Dans le premier épisode de votre série, plusieurs Cap-verdien et
Cap-verdienne expliquent qu'ils utilisent les plantes médicinales
par nécessité : ils n'ont pas les moyens d'aller en ville pour
consulter un médecin et s'acheter des médicaments. Pensez-tu que
la situation de crise économique dans laquelle nous avançons va
produire un passage vers des pratiques de soin plus autonomes ?
La
situation en France et au Cap-Vert est complètement opposée. À
Santo Antao, la médecine occidentale coûte très cher, et les
plantes, cueillies localement et utilisées en tisane, inhalation ou
en bain, constituent des remèdes gratuits et à portée de main. À
l'inverse, en France, les médicaments pharmaceutiques sont les plus
accessibles, et la phytothérapie est surtout connue sous forme
d'huiles essentielles, généralement très coûteuse. Les plantes
sont peu utilisées en France car elles n'ont aucune place dans notre
système de santé, contrairement à la plupart des autres pays
européens. Elles ne sont pas remboursées, les médecins ne sont pas
formés en phytothérapie, les herbalistes ont interdiction de parler
de leurs vertus thérapeutiques et les recherches académiques sont
très difficilement financées et publiées.
Je
crois que nous sommes arrivées dans une situation de dépossession
et d'aliénation très forte dans tous les domaines, de
l'alimentation à l'énergie, en passant par les transports et
bien-sûr la santé (l'ouvrage Némésis médicaled'Ivan Illich est excellent à ce sujet). Je ne sais pas quel impact
aura la « crise économique » sur l'usage des plantes, mais je
pense que les multiples instabilités que nous réserve le futur et
le plaisir que procure le fait de cueillir ses propres remèdes vont
pousser les gens à se tourner massivement vers des modes de soin
plus autonomes.
Dans
le documentaire vous faîtes intervenir des naturopathes et des
herboristes français.e.s. Ils et elles présentent des approches
holistiques de la santé : on ne soigne jamais qu'un symptôme,
l'idée étant plutôt de « remettre la maladie dans son contexte »
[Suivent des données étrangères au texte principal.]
(** X15: handleGeneratePptx does nothing without a draft or without a
    selected theme.  Otherwise it never touches the catalog or the
    selection; while it is loading it shows neither a link nor an error;
    once it is not loading it shows exactly one of the two; and it has
    stopped loading after 31 timer periods at the latest. *)
Theorem export_shows_link_or_error `{Backend} (draftResult : option string)
    (imageStylePrompt : string) (s : Panel) (periods : nat) :
  let s' := handleGeneratePptx draftResult imageStylePrompt s periods in
  (truthy draftResult = false \/ selectedGammaTheme s = EmptyString -> s' = s) /\
  (truthy draftResult = true -> selectedGammaTheme s <> EmptyString ->
     gammaThemes s' = gammaThemes s /\
     selectedGammaTheme s' = selectedGammaTheme s /\
     loadingThemes s' = loadingThemes s /\
     (isPptLoading s' = true -> pptxUrl s' = None /\ pptxError s' = None) /\
     (isPptLoading s' = false -> (pptxUrl s' = None <-> pptxError s' <> None)) /\
     (31 <= periods -> isPptLoading s' = false)).
Proof.
  intros s'. split.
  - intros Hguard. subst s'. unfold handleGeneratePptx.
    destruct Hguard as [-> | ->]; [reflexivity |].
    destruct (negb (truthy draftResult)); reflexivity.
  - intros Hdraft Htheme. subst s'. unfold handleGeneratePptx.
    rewrite Hdraft. apply truthy_Some in Htheme. rewrite Htheme. simpl.
    pose proof (generatePresentation_settles (default EmptyString draftResult)
                  (selectedGammaTheme s) (Some imageStylePrompt) periods) as Hsettles.
    destruct (generatePresentation _ _ _ _) as [[url | e] |]; simpl.
    + repeat (split; [reflexivity |]). split; [discriminate |].
      split; [| reflexivity]. intros _. split; [discriminate | intros Hno; contradiction].
    + repeat (split; [reflexivity |]). split; [discriminate |].
      split; [| reflexivity]. intros _. split; [discriminate | reflexivity].
    + repeat (split; [reflexivity |]). split; [intros _; split; reflexivity |].
      split; [discriminate |]. intros Hp. destruct (Hsettles Hp). reflexivity.
Qed.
pour reprendre les mots d'Ingrid Quenivet, ancienne infirmière
devenue herboriste. Cette vision est partagée par le médecin cap
verdien. On aurait du mal à trouver cette approche au sein de la
médecine dite « conventionnelle » ?
Cette
approche holistique est à mes yeux le grand manque de notre système
médical « conventionnel ». Dans notre médecine moderne, on traite
le symptôme, c'est une approche « symptomatique ». Une personne
ressent un mal de ventre ? On lui donne tel médicament. Dans les
médecines traditionnelles cap-verdiennes et occidentales (ce qu'on
appelle aujourd'hui la « naturopathie »), on va non seulement
mettre fin aux symptômes, mais également s'intéresser à la cause
: «
Est-ce que la personne n'est pas stressée ? »Dans
ce cas, on peut chercher à atténuer la source du stress et à
relaxer la personne par des méthodes naturelles. Sans cela, le
problème risque de se reproduire. La France est particulièrement
fermée sur ce sujet. Les pratiques naturelles et holistiques sont
reconnues dans de nombreux pays, comme en Allemagne où les
praticiens de santé (l'équivalent des naturopathes en France)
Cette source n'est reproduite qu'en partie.